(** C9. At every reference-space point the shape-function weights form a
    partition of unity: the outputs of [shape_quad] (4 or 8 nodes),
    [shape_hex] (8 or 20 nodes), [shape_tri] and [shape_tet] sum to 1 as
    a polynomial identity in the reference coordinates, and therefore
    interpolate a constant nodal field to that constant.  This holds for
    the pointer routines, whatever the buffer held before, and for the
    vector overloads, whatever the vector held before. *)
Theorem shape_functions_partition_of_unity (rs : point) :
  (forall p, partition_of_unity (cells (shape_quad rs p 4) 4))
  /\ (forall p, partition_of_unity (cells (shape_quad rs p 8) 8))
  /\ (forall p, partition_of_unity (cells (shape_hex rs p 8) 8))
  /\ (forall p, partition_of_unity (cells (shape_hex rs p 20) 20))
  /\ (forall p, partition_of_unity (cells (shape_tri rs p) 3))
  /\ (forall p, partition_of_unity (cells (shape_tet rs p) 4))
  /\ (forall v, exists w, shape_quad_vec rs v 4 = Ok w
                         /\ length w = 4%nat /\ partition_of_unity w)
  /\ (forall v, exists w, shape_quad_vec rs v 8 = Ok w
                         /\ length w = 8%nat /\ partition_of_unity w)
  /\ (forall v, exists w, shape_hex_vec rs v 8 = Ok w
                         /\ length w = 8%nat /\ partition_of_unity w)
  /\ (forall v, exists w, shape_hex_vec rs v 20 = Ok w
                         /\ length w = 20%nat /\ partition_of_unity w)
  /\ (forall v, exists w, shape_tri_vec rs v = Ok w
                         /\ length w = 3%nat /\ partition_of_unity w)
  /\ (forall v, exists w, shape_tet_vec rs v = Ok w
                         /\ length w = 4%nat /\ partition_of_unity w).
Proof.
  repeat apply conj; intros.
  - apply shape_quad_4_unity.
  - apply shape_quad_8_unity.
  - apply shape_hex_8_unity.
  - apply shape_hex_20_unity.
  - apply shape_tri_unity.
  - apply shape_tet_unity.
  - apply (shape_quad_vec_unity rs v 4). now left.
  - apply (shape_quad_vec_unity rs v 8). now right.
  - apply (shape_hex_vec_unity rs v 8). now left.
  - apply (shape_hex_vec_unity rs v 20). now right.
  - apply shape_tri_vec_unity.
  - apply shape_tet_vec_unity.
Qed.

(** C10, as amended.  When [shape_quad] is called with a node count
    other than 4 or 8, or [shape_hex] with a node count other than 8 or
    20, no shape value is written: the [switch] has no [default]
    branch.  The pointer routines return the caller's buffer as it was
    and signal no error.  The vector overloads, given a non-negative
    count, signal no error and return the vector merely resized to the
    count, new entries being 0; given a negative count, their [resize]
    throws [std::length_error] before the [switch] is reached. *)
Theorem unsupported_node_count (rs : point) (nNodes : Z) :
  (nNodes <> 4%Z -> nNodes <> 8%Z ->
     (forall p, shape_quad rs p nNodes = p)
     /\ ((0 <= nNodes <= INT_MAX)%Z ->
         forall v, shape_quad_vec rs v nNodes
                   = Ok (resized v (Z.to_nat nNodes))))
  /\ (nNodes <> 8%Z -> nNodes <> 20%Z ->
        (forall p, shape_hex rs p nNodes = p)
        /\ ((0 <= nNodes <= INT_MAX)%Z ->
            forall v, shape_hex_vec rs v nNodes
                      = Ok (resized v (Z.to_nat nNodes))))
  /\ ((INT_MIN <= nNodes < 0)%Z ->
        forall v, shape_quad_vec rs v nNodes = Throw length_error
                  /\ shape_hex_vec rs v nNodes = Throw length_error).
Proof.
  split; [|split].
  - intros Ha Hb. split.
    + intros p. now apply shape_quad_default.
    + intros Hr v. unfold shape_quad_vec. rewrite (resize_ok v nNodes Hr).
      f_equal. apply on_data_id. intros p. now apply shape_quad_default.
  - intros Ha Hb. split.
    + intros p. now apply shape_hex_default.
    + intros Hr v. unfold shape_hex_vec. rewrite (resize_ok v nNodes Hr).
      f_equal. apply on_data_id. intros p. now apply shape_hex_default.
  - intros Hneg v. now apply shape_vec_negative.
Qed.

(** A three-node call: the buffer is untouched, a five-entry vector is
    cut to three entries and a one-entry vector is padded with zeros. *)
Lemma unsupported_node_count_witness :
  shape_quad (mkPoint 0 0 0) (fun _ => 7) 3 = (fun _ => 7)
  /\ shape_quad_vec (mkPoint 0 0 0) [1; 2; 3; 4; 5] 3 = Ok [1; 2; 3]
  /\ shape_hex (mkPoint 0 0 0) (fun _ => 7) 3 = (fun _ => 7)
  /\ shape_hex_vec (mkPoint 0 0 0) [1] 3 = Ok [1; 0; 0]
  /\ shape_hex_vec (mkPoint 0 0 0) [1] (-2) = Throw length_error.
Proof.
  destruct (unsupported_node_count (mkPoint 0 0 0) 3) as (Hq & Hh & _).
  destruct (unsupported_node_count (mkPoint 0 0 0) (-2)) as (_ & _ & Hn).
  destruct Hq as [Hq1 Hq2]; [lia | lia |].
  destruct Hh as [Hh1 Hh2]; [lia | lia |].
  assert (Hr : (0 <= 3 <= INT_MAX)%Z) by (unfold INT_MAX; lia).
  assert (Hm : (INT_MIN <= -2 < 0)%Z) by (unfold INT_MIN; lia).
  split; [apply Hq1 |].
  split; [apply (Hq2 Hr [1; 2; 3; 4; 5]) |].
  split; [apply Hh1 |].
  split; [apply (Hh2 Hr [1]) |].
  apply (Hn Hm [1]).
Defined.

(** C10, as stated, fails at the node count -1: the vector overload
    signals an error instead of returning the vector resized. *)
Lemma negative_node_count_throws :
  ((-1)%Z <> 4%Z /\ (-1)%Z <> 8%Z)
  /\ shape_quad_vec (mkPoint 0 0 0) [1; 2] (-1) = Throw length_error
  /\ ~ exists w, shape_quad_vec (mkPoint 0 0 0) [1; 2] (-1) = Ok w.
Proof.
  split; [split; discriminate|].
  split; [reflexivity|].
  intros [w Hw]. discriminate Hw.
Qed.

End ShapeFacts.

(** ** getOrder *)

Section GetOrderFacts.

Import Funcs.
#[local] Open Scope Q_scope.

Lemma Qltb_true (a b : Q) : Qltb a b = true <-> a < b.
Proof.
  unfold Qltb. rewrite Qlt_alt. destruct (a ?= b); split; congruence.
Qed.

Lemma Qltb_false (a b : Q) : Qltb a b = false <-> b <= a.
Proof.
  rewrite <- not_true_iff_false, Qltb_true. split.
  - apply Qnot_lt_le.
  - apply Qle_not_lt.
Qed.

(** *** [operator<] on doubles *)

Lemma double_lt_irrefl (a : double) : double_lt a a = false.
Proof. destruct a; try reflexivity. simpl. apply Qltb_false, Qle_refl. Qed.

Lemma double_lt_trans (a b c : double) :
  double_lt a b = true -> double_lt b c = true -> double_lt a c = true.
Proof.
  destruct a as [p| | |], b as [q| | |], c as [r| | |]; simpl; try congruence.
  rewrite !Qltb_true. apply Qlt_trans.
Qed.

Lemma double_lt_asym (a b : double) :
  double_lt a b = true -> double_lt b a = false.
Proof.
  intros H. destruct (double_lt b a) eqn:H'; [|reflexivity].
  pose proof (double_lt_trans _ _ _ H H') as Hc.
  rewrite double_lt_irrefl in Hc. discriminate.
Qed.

===============

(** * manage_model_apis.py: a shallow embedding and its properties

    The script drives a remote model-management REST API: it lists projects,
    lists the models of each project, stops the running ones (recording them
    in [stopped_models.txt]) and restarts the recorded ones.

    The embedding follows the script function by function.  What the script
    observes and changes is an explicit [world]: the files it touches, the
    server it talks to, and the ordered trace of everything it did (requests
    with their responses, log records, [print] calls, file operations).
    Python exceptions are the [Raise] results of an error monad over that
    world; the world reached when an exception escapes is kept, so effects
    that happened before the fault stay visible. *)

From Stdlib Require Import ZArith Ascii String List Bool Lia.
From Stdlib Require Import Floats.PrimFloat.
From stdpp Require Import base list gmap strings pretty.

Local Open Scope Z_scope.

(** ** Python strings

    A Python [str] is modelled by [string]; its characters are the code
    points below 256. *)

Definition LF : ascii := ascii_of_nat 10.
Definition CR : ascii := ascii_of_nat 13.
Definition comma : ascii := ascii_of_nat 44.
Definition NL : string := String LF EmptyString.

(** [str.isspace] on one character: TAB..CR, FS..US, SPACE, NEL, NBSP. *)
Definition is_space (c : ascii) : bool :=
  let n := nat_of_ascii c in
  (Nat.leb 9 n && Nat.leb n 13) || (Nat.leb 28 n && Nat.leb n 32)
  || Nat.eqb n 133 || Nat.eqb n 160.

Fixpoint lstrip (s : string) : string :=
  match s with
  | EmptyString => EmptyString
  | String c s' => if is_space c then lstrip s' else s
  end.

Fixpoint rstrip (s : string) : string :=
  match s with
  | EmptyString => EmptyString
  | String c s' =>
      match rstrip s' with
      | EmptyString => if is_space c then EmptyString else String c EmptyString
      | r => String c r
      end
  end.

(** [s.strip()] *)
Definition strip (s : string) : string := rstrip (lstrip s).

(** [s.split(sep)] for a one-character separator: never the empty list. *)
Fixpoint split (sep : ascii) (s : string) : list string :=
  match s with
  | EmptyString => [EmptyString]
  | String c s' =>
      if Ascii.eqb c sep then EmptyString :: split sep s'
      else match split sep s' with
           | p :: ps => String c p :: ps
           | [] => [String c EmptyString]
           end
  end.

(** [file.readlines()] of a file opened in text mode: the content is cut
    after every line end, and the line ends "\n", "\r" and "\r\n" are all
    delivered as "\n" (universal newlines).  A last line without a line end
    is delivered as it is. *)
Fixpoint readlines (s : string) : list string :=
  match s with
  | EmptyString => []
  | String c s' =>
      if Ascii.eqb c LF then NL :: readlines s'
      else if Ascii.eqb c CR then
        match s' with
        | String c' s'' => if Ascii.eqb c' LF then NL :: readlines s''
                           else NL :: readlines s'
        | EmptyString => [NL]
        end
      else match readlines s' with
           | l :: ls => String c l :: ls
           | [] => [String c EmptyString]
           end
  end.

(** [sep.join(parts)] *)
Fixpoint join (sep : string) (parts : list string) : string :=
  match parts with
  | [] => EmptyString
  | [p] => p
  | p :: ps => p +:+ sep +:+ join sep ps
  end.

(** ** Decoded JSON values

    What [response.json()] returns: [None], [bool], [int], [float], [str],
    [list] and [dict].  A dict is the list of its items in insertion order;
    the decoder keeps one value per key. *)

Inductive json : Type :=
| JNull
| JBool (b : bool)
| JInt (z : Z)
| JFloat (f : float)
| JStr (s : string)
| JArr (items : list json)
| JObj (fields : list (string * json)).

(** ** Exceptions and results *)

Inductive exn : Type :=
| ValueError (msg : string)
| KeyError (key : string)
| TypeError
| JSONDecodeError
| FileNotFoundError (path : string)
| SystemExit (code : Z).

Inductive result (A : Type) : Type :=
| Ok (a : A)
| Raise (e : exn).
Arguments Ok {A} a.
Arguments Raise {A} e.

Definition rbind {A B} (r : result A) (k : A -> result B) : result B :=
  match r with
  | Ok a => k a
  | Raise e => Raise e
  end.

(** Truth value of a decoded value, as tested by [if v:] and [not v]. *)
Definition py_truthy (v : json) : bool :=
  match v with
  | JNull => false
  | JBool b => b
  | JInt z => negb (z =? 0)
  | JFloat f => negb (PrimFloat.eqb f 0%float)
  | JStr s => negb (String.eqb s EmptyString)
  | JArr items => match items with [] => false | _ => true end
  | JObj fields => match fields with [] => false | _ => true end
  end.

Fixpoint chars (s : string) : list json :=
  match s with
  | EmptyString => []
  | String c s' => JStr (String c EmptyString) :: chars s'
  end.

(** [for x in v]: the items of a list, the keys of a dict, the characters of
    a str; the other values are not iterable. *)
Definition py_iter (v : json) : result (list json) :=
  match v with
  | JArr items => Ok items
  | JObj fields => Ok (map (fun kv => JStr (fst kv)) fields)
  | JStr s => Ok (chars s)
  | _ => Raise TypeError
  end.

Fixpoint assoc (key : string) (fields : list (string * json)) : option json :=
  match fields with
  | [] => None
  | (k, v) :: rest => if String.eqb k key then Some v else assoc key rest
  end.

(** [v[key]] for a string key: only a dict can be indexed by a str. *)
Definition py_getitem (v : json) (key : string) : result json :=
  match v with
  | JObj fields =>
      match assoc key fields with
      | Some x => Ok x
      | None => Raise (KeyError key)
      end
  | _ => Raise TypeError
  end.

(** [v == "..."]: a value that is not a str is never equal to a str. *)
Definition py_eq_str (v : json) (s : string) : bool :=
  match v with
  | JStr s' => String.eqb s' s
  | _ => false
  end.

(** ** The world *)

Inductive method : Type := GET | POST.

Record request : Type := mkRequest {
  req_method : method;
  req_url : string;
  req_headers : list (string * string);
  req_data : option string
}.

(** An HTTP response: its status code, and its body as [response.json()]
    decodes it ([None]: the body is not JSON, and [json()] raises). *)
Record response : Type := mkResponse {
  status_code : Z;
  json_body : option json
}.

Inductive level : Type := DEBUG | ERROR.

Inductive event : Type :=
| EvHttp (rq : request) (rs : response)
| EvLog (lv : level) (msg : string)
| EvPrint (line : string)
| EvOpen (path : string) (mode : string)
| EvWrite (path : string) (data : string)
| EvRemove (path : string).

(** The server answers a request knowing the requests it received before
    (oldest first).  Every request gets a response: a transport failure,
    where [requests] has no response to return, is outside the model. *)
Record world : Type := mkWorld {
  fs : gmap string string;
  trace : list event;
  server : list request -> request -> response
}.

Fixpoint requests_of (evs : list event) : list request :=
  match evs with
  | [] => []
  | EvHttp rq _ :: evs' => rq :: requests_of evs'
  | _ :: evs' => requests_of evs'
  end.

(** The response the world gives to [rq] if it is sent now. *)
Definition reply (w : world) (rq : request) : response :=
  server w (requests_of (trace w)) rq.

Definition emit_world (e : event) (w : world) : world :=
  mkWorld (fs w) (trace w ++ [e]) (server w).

===============

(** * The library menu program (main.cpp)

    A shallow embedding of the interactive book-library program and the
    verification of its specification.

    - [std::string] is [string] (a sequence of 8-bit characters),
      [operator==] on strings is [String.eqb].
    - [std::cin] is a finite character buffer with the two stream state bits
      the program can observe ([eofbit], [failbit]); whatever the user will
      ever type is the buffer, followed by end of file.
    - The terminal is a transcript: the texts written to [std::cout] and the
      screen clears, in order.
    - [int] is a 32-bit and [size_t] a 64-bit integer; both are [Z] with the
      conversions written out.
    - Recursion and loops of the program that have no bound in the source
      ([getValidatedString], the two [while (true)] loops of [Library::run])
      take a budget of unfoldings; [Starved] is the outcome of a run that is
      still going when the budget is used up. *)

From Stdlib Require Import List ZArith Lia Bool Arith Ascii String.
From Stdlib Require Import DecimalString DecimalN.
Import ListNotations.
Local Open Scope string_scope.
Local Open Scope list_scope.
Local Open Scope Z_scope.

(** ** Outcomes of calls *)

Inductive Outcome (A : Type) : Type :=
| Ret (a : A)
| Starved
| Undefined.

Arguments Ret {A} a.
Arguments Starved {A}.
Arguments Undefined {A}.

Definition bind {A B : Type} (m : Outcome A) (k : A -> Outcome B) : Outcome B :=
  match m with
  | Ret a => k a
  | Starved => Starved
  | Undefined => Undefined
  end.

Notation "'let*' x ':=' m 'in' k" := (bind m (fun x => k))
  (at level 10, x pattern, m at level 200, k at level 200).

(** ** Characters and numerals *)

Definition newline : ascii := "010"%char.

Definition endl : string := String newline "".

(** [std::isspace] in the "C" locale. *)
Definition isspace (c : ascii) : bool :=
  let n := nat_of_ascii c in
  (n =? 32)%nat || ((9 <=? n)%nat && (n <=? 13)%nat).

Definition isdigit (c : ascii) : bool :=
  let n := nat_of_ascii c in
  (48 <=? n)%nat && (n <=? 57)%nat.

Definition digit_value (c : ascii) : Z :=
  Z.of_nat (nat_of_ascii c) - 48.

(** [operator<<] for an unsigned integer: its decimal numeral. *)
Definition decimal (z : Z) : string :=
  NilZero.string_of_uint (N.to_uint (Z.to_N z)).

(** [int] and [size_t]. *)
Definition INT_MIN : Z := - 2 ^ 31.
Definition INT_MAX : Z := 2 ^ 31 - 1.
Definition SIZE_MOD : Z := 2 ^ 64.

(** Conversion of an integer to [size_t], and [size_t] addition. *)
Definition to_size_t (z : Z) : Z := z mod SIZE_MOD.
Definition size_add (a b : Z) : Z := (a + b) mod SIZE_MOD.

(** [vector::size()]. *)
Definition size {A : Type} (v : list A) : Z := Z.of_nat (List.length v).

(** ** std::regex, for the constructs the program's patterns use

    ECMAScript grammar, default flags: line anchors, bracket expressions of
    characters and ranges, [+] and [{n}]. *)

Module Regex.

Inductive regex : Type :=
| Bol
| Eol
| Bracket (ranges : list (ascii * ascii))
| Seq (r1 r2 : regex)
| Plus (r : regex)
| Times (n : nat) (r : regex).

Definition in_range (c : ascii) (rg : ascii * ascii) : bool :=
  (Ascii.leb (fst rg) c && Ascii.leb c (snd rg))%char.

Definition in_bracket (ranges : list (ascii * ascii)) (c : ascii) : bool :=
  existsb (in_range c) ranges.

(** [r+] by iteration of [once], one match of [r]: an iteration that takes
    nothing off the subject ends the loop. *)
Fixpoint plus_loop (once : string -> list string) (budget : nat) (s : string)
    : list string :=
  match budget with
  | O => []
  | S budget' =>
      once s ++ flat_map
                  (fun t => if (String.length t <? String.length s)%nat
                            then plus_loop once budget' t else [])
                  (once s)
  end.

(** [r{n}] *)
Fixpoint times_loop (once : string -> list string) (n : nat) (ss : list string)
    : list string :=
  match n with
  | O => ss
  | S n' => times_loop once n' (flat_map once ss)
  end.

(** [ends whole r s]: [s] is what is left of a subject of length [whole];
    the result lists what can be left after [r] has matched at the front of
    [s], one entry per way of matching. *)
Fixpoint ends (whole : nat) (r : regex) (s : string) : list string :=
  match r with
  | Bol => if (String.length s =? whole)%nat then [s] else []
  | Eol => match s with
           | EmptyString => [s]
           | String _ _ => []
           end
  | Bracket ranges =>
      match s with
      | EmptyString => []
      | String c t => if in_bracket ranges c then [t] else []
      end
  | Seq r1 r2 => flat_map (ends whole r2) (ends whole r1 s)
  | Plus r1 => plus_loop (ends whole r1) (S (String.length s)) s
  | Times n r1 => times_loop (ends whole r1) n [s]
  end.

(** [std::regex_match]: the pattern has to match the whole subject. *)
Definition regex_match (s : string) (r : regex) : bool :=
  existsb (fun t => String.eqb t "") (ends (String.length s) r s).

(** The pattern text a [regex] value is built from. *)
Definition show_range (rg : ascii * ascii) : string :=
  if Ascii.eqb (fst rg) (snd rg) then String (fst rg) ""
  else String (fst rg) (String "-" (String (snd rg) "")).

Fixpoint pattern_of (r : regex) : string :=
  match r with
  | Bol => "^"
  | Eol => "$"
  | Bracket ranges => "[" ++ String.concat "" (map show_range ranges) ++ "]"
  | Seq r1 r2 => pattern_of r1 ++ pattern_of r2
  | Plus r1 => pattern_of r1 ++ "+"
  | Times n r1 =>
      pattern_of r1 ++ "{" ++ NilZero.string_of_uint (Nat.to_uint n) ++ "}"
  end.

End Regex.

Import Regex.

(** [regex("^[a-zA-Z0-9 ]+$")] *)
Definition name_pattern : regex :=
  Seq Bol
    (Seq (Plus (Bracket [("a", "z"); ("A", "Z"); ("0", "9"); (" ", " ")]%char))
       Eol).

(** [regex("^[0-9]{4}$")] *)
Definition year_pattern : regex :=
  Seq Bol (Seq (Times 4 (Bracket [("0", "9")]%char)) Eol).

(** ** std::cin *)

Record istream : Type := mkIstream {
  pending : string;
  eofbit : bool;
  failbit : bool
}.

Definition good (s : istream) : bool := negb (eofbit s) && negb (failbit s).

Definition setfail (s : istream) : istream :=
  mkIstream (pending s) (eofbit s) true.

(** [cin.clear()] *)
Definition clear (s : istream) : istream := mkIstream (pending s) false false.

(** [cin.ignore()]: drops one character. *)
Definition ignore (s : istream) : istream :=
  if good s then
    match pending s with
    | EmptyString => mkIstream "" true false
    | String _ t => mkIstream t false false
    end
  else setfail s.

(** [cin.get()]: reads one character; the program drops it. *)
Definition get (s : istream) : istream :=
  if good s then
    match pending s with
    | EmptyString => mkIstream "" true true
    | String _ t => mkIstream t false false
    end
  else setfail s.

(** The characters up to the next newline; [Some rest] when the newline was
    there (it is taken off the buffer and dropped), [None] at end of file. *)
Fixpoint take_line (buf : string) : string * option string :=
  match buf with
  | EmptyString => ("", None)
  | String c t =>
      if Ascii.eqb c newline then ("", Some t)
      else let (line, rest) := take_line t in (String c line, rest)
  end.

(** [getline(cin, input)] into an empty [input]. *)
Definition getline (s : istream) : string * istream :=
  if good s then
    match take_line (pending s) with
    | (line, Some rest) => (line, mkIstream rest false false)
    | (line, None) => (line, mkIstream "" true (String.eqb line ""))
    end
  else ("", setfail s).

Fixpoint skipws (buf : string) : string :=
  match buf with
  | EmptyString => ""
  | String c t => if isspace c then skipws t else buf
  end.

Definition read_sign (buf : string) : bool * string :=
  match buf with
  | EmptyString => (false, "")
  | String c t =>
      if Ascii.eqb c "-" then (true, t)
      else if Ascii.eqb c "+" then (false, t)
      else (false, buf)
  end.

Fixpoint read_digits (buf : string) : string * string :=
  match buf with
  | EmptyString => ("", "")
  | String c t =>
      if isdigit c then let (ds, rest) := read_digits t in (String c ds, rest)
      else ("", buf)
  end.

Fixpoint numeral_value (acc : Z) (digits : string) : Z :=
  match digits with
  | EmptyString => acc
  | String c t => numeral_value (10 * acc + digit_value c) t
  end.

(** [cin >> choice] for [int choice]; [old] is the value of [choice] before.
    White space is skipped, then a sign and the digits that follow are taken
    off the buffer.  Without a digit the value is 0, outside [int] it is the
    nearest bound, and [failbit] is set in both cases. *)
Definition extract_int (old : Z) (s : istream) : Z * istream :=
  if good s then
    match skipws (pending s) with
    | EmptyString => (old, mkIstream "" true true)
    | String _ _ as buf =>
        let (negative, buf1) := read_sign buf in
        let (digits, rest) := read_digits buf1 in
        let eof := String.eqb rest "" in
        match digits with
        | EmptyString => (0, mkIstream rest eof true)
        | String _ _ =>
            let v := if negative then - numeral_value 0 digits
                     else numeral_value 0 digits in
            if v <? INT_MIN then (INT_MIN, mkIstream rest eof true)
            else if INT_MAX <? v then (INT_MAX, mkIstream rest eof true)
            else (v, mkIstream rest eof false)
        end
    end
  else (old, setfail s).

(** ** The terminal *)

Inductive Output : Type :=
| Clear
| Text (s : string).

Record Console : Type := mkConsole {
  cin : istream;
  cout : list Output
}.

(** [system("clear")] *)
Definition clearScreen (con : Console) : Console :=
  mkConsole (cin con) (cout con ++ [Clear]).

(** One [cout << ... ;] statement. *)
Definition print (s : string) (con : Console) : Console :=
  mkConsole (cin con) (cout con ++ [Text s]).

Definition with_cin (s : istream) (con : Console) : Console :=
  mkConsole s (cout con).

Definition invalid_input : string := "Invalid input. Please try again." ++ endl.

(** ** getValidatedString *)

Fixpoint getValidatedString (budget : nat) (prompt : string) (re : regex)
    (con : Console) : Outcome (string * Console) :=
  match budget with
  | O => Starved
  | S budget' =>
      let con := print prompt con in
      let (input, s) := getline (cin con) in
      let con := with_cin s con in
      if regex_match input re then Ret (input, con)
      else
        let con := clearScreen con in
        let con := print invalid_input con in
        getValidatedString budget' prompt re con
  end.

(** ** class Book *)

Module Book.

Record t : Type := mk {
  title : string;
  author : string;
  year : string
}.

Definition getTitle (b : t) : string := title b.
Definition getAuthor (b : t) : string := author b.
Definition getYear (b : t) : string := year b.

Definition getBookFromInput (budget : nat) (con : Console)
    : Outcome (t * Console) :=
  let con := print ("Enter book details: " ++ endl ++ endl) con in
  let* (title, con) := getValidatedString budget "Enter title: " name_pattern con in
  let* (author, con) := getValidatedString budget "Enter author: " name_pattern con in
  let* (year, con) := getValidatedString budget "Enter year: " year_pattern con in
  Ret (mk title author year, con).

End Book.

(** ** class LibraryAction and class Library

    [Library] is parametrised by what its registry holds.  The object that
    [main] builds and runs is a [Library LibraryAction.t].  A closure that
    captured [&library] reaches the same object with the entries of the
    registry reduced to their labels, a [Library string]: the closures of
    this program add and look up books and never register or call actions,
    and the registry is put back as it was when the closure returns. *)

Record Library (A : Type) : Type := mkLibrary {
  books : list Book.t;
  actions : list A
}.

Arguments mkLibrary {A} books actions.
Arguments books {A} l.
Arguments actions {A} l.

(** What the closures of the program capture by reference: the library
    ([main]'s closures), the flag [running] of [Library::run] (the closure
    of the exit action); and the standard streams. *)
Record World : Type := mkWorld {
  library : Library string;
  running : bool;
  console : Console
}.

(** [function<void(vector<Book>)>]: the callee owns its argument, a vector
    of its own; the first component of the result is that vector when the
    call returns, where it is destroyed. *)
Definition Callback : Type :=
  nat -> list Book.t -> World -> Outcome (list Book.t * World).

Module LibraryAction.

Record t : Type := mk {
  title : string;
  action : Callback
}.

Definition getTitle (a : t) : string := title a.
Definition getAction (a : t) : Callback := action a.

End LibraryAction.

===============

◆ WHAT THIS TASK INVOLVES
Go through the listing above and write out exactly the lines starting with the one holding "lists the models" and running through the one holding "The embedding follows", ends included, and no others.

◆ RESULT FOR THIS EXERCISE
    lists the models of each project, stops the running ones (recording them
    in [stopped_models.txt]) and restarts the recorded ones.

    The embedding follows the script function by function.  What the script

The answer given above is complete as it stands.